My encounters with Kond were mostly nocturnal, when the darkness of blueberry nights wrapped one in a tender embrace. Drifting without a particular cause, gazing at the windows, and listening to Armenian folk music reconciled me with the reality of semi-voluntary emigration. During one such stroll, I exited through the tunnel to Leo Street. And there I saw it. Next to a restaurant entrance, surrounded by construction waste, stood a monumental wooden bench. It seemed strangely familiar. Though slightly different in design, it reminded me of the monumental wooden benches in the main building of my Alma Mater, Lomonosov Moscow State University. So many cheat sheets were written there, stories and gossip traded while sitting on those benches. For the first time in a while, I felt a warm feeling of belonging. And it made me crave that bench.
I returned to our rental apartment and told the story to my partner, who, without even blinking, said: “Let’s go.” We arrived at the spot by car around 2 a.m. Dressed in black with a baseball cap covering my face, I was ready to commit a crime of passion. My partner got out, walked around the bench for a while and came back saying that there is no way it will fit into our car. That was it, we left empty-handed. About a week after that night, I traveled to Oxford for an exam. Upon returning, I saw the bench standing covered with a beautiful handmade carpet.
“Once upon a time, a knight in shiny armor went on a conquest…” While I was away, every day after work, my partner went to the restaurant to figure out how to fetch the bench. It turned out, contrary to my initial thinking that the bench had been discarded, it was merely put outside while the restaurant was undergoing renovation. Like any sane person, it did not even occur to the owner that someone might try smuggling something that huge and heavy, almost like the wing of an airplane. After several attempts, marveling at his stubborn persistence, the restaurant manager finally gave in. The bench belonged to a former high-ranking official from the Ministry of Justice. Smuggling the bench, we would definitely make the front pages of the Armenian press: “Russian relocants rob Armenian officials.” But luckily, we made a legal deal. All in all, without damaging our reputation and gaining a story to tell our grandchildren, the bench was acquired for $150 with a carpet on top.

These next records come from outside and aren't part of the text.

(* ===== verification/RequestQueue.v ===== *)
(** The waiting queues of src/vllm/v1/core/sched/request_queue.py: a FIFO
    deque and a binary heap ordered by (priority, arrival time), with the
    operations of Python's [heapq] they are built on. Requests are objects;
    a queue holds object identities, and the priority queue the key it read
    when the request was added. *)
From Stdlib Require Import ZArith Lia Ascii String QArith Qcanon Sorted.
From stdpp Require Import numbers gmap strings list sorting.
From S2P Require Import Prelude Request.

Open Scope Z_scope.

(** ** Policies *)

Inductive SchedulingPolicy := FCFS | PRIORITY | MIMIR.

#[export] Instance SchedulingPolicy_eq_dec : EqDecision SchedulingPolicy.
Proof. solve_decision. Defined.

(** ** Heap entries *)

(** [(request.priority, request.arrival_time, request)]. *)
Record entry := mkEntry { e_prio : Z; e_time : Qc; e_obj : nat }.

#[export] Instance entry_eq_dec : EqDecision entry.
Proof. solve_decision. Defined.

(** Tuple comparison: the first component that differs decides; Request
    defines no order, so comparing two different requests raises. *)
Definition entry_lt (x y : entry) : result bool :=
  if decide (e_prio x = e_prio y) then
    if decide (e_time x = e_time y) then
      if decide (e_obj x = e_obj y) then Ok false else Err TypeError
    else Ok (bool_decide (e_time x < e_time y)%Qc)
  else Ok (e_prio x <? e_prio y).

(** ** heapq *)

(** [heapq._siftdown(heap, startpos, pos)] with [newitem] in the hole. *)
Fixpoint siftdown (fuel : nat) (h : list entry) (startpos pos : nat) (newitem : entry) : result (list entry) :=
  match fuel with
  | O => Err OutOfFuel
  | S fuel =>
      if decide (startpos < pos)%nat then
        let parentpos := ((pos - 1) / 2)%nat in
        parent ← get_or IndexError (h !! parentpos);
        b ← entry_lt newitem parent;
        if (b : bool) then siftdown fuel (<[pos := parent]> h) startpos parentpos newitem
        else Ok (<[pos := newitem]> h)
      else Ok (<[pos := newitem]> h)
  end.

(** The loop of [heapq._siftup]: move the smaller child up until a leaf is
    reached; returns the heap and the position of the hole. *)
Fixpoint siftup_loop (fuel : nat) (h : list entry) (pos : nat) : result (list entry * nat) :=
  match fuel with
  | O => Err OutOfFuel
  | S fuel =>
      let childpos := (2 * pos + 1)%nat in
      if decide (childpos < length h)%nat then
        child ← get_or IndexError (h !! childpos);
        '(child, childpos) ←
          (match h !! (childpos + 1)%nat with
           | Some rchild => b ← entry_lt child rchild;
                           Ok (if (b : bool) then (child, childpos) else (rchild, (childpos + 1)%nat))
           | None => Ok (child, childpos)
           end);
        siftup_loop fuel (<[pos := child]> h) childpos
      else Ok (h, pos)
  end.

Definition siftup (h : list entry) (pos : nat) : result (list entry) :=
  newitem ← get_or IndexError (h !! pos);
  '(h, leaf) ← siftup_loop (S (length h)) h pos;
  siftdown (S (length h)) h pos leaf newitem.

Definition heappush (h : list entry) (x : entry) : result (list entry) :=
  siftdown (S (length h)) (h ++ [x]) 0 (length h) x.

Definition heappop (h : list entry) : result (entry * list entry) :=
  match last h with
  | None => Err IndexError
  | Some lastelt =>
      match take (length h - 1) h with
      | [] => Ok (lastelt, [])
      | returnitem :: rest =>
          h' ← siftup (lastelt :: rest) 0;
          Ok (returnitem, h')
      end
  end.

Definition heapify (h : list entry) : result (list entry) :=
  foldM (fun h i => siftup h i) h (reverse (seq 0 (length h / 2))).

(** ** Queues *)

Inductive RequestQueue :=
| FCFSRequestQueue (q : list nat)
| PriorityRequestQueue (heap : list entry).

Definition create_request_queue (p : SchedulingPolicy) : RequestQueue :=
  match p with
  | PRIORITY => PriorityRequestQueue []
  | FCFS | MIMIR => FCFSRequestQueue []
  end.

(** The requests of the store, by object identity. *)
Abbreviation store := (gmap nat Request).

Definition entry_of (st : store) (o : nat) : result entry :=
  r ← get_or KeyError (st !! o);
  Ok (mkEntry (priority r) (arrival_time r) o).

Definition add_request (st : store) (o : nat) (q : RequestQueue) : result RequestQueue :=
  match q with
  | FCFSRequestQueue l => Ok (FCFSRequestQueue (l ++ [o]))
  | PriorityRequestQueue h => e ← entry_of st o; h ← heappush h e; Ok (PriorityRequestQueue h)
  end.

Definition pop_request (q : RequestQueue) : result (nat * RequestQueue) :=
  match q with
  | FCFSRequestQueue [] => Err IndexError
  | FCFSRequestQueue (o :: l) => Ok (o, FCFSRequestQueue l)
  | PriorityRequestQueue h => '(e, h) ← heappop h; Ok (e_obj e, PriorityRequestQueue h)
  end.

Definition peek_request (q : RequestQueue) : result nat :=
  match q with
  | FCFSRequestQueue l => get_or IndexError (head l)
  | PriorityRequestQueue h => e ← get_or IndexError (head h); Ok (e_obj e)
  end.

(** [prepend_request]: a priority queue has no front. *)
Definition prepend_request (st : store) (o : nat) (q : RequestQueue) : result RequestQueue :=
  match q with
  | FCFSRequestQueue l => Ok (FCFSRequestQueue (o :: l))
  | PriorityRequestQueue _ => add_request st o q
  end.

(** Iteration order: a priority queue pops a copy of its heap. *)
Fixpoint pop_all (fuel : nat) (h : list entry) : result (list nat) :=
  match h, fuel with
  | [], _ => Ok []
  | _, O => Err OutOfFuel
  | _, S fuel => '(e, h) ← heappop h; l ← pop_all fuel h; Ok (e_obj e :: l)
  end.
(* ===== verification/SchedState.v ===== *)
(** The state of the scheduler (src/vllm/v1/core/sched/scheduler.py): its
    configuration, the objects it owns, the data it hands to the workers
    (src/vllm/v1/core/sched/output.py), and the interfaces of the two
    components it calls but whose implementation is chosen by configuration,
    the KV connector and the structured output manager.

    Requests are shared mutable objects: the queues, the running list, the
    pin list and the [requests] dict hold object identities, and the
    attributes live in one store. *)
From Stdlib Require Import ZArith Lia Ascii String QArith Qcanon.
From stdpp Require Import numbers gmap strings list.
From S2P Require Import Prelude FreeQueue Request BlockPool KVCacheManager EncoderCache RequestQueue.

Open Scope Z_scope.

(** ** Configuration *)

(** The attributes the scheduler reads from the engine configuration.
    [max_loras] is [None] without a LoRA configuration, [encdec_len] is what
    the multimodal registry answers for an encoder-decoder model, and
    [async_scheduling] selects the AsyncScheduler subclass. *)
Record SchedConfig := mkSchedConfig {
  policy : SchedulingPolicy;
  max_num_running_reqs : Z;
  max_num_scheduled_tokens : Z;
  max_model_len : Z;
  long_prefill_token_threshold : Z;
  chunked_prefill_enabled : bool;
  chunked_mm_disabled : bool;
  max_encoder_input_tokens : Z;
  is_encoder_decoder : bool;
  is_whisper : bool;
  encdec_len : Z;
  max_loras : option Z;
  num_spec_tokens : Z;
  num_lookahead_tokens : Z;
  sched_block_size : Z;
  num_groups : Z;
  use_pp : bool;
  log_stats : bool;
  async_scheduling : bool;
  mimir_pin_ttl : Qc
}.

(** ** Dictionaries whose order matters *)

(** [d[k] = v]: an existing key keeps its position. *)
Fixpoint dset {K V} `{EqDecision K} (k : K) (v : V) (d : list (K * V)) : list (K * V) :=
  match d with
  | [] => [(k, v)]
  | (k', v') :: d' => if decide (k = k') then (k', v) :: d' else (k', v') :: dset k v d'
  end.

Fixpoint dget {K V} `{EqDecision K} (k : K) (d : list (K * V)) : option V :=
  match d with
  | [] => None
  | (k', v) :: d' => if decide (k = k') then Some v else dget k d'
  end.

Definition sum_values {K} (d : list (K * Z)) : Z := foldr (fun kv acc => kv.2 + acc) 0 d.

(** ** What is sent to the workers *)

Record NewRequestData := mkNew {
  nr_req_id : string;
  nr_prompt_token_ids : list Z;
  nr_mm_hashes : list string;
  nr_mm_positions : list PlaceholderRange;
  nr_sampling_params : option SamplingParams;
  nr_pooling_params : bool;
  nr_block_ids : list (list Z);
  nr_num_computed_tokens : Z;
  nr_lora_request : option LoRARequest
}.

Definition from_request (r : Request) (block_ids : list (list Z)) : NewRequestData :=
  mkNew (request_id r) (prompt_token_ids r) (mm_hashes r) (mm_positions r) (sampling_params r)
    (pooling_params r) block_ids (num_computed_tokens r) (lora_request r).

Record CachedRequestData := mkCached {
  cr_req_ids : list string;
  cr_resumed_from_preemption : list bool;
  cr_new_token_ids : list (list Z);
  cr_new_block_ids : list (option (list (list Z)));
  cr_num_computed_tokens : list Z
}.

Definition cr_num_reqs (c : CachedRequestData) : Z := zlen (cr_req_ids c).
Definition make_empty : CachedRequestData := mkCached [] [] [] [] [].

Record SchedulerOutput := mkOutput {
  so_new_reqs : list NewRequestData;
  so_cached_reqs : CachedRequestData;
  so_num_scheduled_tokens : list (string * Z);
  so_total_num_scheduled_tokens : Z;
  so_spec_decode_tokens : gmap string (list Z);
  so_encoder_inputs : gmap string (list Z);
  so_num_common_prefix_blocks : list Z;
  so_finished_req_ids : gset string;
  so_free_encoder_mm_hashes : list string;
  so_structured_output_request_ids : gmap string Z
}.

(** ** Interfaces *)

(** The scheduler side of a KV connector (KVConnectorBase_V1) with state [C]:
    the operations the scheduler calls, each of which may raise. A count of
    [None] says that the match is not known yet. *)
Record KVConnectorOutput := mkConnOutput { finished_sending : list string; finished_recving : list string }.

Class KVConnector (C : Type) := {
  ConnMeta : Type;
  get_num_new_matched_tokens : Request -> Z -> C -> result (option Z * bool * C);
  update_state_after_alloc : Request -> KVCacheBlocks -> Z -> C -> result C;
  build_connector_meta : SchedulerOutput -> C -> result (ConnMeta * C);
  request_finished : Request -> list Z -> C -> result (bool * pyval * C);
  conn_take_events : C -> list KVCacheEvent * C;
  update_connector_output : KVConnectorOutput -> C -> result C
}.

(** The structured output manager with state [G]: whether a request's grammar
    is compiled, whether its state machine is to be advanced, and the
    advance and validation of tokens. *)
Class StructuredOutput (G : Type) := {
  grammar_ready : Request -> G -> bool;
  should_advance : Request -> G -> bool * G;
  accept_tokens : string -> list Z -> G -> result G;
  validate_tokens : string -> list Z -> G -> result (list Z);
  compute_bitmask : gmap string Z -> gmap string (list Z) -> G -> result G
}.

(** ** State *)

Section State.
Context {C G : Type}.

Record Scheduler := mkSched {
  sched_store : store;
  requests : gmap string nat;
  waiting : RequestQueue;
  running : list nat;
  pinned_requests : list (nat * Qc);
  job_tool_history : gmap pyval (list Qc);
  finished_req_ids : gset string;
  finished_req_ids_dict : option (list (Z * gset string));
  finished_recving_kv_req_ids : gset string;
  encoder_cache_manager : EncoderCacheManager;
  kv_cache_manager : KVCacheManager;
  connector : option C;
  structured_output_manager : G
}.

Definition set_sched_store (x : store) (s : Scheduler) : Scheduler :=
  mkSched x (requests s) (waiting s) (running s) (pinned_requests s) (job_tool_history s) (finished_req_ids s) (finished_req_ids_dict s) (finished_recving_kv_req_ids s) (encoder_cache_manager s) (kv_cache_manager s) (connector s) (structured_output_manager s).
Definition set_requests (x : gmap string nat) (s : Scheduler) : Scheduler :=
  mkSched (sched_store s) x (waiting s) (running s) (pinned_requests s) (job_tool_history s) (finished_req_ids s) (finished_req_ids_dict s) (finished_recving_kv_req_ids s) (encoder_cache_manager s) (kv_cache_manager s) (connector s) (structured_output_manager s).
Definition set_waiting (x : RequestQueue) (s : Scheduler) : Scheduler :=
  mkSched (sched_store s) (requests s) x (running s) (pinned_requests s) (job_tool_history s) (finished_req_ids s) (finished_req_ids_dict s) (finished_recving_kv_req_ids s) (encoder_cache_manager s) (kv_cache_manager s) (connector s) (structured_output_manager s).
Definition set_running (x : list nat) (s : Scheduler) : Scheduler :=
  mkSched (sched_store s) (requests s) (waiting s) x (pinned_requests s) (job_tool_history s) (finished_req_ids s) (finished_req_ids_dict s) (finished_recving_kv_req_ids s) (encoder_cache_manager s) (kv_cache_manager s) (connector s) (structured_output_manager s).
Definition set_pinned_requests (x : list (nat * Qc)) (s : Scheduler) : Scheduler :=
  mkSched (sched_store s) (requests s) (waiting s) (running s) x (job_tool_history s) (finished_req_ids s) (finished_req_ids_dict s) (finished_recving_kv_req_ids s) (encoder_cache_manager s) (kv_cache_manager s) (connector s) (structured_output_manager s).
Definition set_job_tool_history (x : gmap pyval (list Qc)) (s : Scheduler) : Scheduler :=
  mkSched (sched_store s) (requests s) (waiting s) (running s) (pinned_requests s) x (finished_req_ids s) (finished_req_ids_dict s) (finished_recving_kv_req_ids s) (encoder_cache_manager s) (kv_cache_manager s) (connector s) (structured_output_manager s).
Definition set_finished_req_ids (x : gset string) (s : Scheduler) : Scheduler :=
  mkSched (sched_store s) (requests s) (waiting s) (running s) (pinned_requests s) (job_tool_history s) x (finished_req_ids_dict s) (finished_recving_kv_req_ids s) (encoder_cache_manager s) (kv_cache_manager s) (connector s) (structured_output_manager s).
Definition set_finished_req_ids_dict (x : option (list (Z * gset string))) (s : Scheduler) : Scheduler :=
  mkSched (sched_store s) (requests s) (waiting s) (running s) (pinned_requests s) (job_tool_history s) (finished_req_ids s) x (finished_recving_kv_req_ids s) (encoder_cache_manager s) (kv_cache_manager s) (connector s) (structured_output_manager s).
Definition set_finished_recving_kv_req_ids (x : gset string) (s : Scheduler) : Scheduler :=
  mkSched (sched_store s) (requests s) (waiting s) (running s) (pinned_requests s) (job_tool_history s) (finished_req_ids s) (finished_req_ids_dict s) x (encoder_cache_manager s) (kv_cache_manager s) (connector s) (structured_output_manager s).
Definition set_encoder_cache_manager (x : EncoderCacheManager) (s : Scheduler) : Scheduler :=
  mkSched (sched_store s) (requests s) (waiting s) (running s) (pinned_requests s) (job_tool_history s) (finished_req_ids s) (finished_req_ids_dict s) (finished_recving_kv_req_ids s) x (kv_cache_manager s) (connector s) (structured_output_manager s).
Definition set_kv_cache_manager (x : KVCacheManager) (s : Scheduler) : Scheduler :=
  mkSched (sched_store s) (requests s) (waiting s) (running s) (pinned_requests s) (job_tool_history s) (finished_req_ids s) (finished_req_ids_dict s) (finished_recving_kv_req_ids s) (encoder_cache_manager s) x (connector s) (structured_output_manager s).
Definition set_connector (x : option C) (s : Scheduler) : Scheduler :=
  mkSched (sched_store s) (requests s) (waiting s) (running s) (pinned_requests s) (job_tool_history s) (finished_req_ids s) (finished_req_ids_dict s) (finished_recving_kv_req_ids s) (encoder_cache_manager s) (kv_cache_manager s) x (structured_output_manager s).
Definition set_structured_output_manager (x : G) (s : Scheduler) : Scheduler :=
  mkSched (sched_store s) (requests s) (waiting s) (running s) (pinned_requests s) (job_tool_history s) (finished_req_ids s) (finished_req_ids_dict s) (finished_recving_kv_req_ids s) (encoder_cache_manager s) (kv_cache_manager s) (connector s) x.

(** Reading and writing the attributes of a request object. *)
Definition get_req (o : nat) (s : Scheduler) : result Request := get_or AttributeError (sched_store s !! o).

Definition upd_req (o : nat) (f : Request -> Request) (s : Scheduler) : Scheduler :=
  set_sched_store (alter f o (sched_store s)) s.

(** A dict of requests read by request id. *)
Definition lookup_req (rid : string) (s : Scheduler) : option nat := requests s !! rid.
End State.
Arguments Scheduler : clear implicits.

The bench, or rather the BENCH now proudly stands in the living room of my new dwelling. It is a napping place, a sitting place, a place for games, and a source of amusement for guests. Everything in the nomad’s home is functional, lightweight, and mobile. But the monumental solid bench can’t be more opposite to that. And I cannot imagine leaving it behind. It is my hideaway, my shelter, and my story of homeing. Perhaps I am not a nomad anymore? Perhaps, even if constantly dwelling in limbo between outside and inside, Yerevan is now truly home? I have no answer yet, but will ponder about it further with a glass of Tus Reserve sitting on the bench.
Author’s notes:
[1] Homeing is a research art project initiated by Maria Kremer and myself in Yerevan in 2023. It is a space for critical reflection on the concept of Home in times of mobility, displacement, and radical uncertainty. To find out more go to: https://www.homeing.org
[2] As a part of the traditional Armenian marriage ceremony the priest ask the man if he is a master/owner – ter [տեր], and the woman if she is submissive – hnazand [հնազանդ]. Anhnazand is the opposite to that.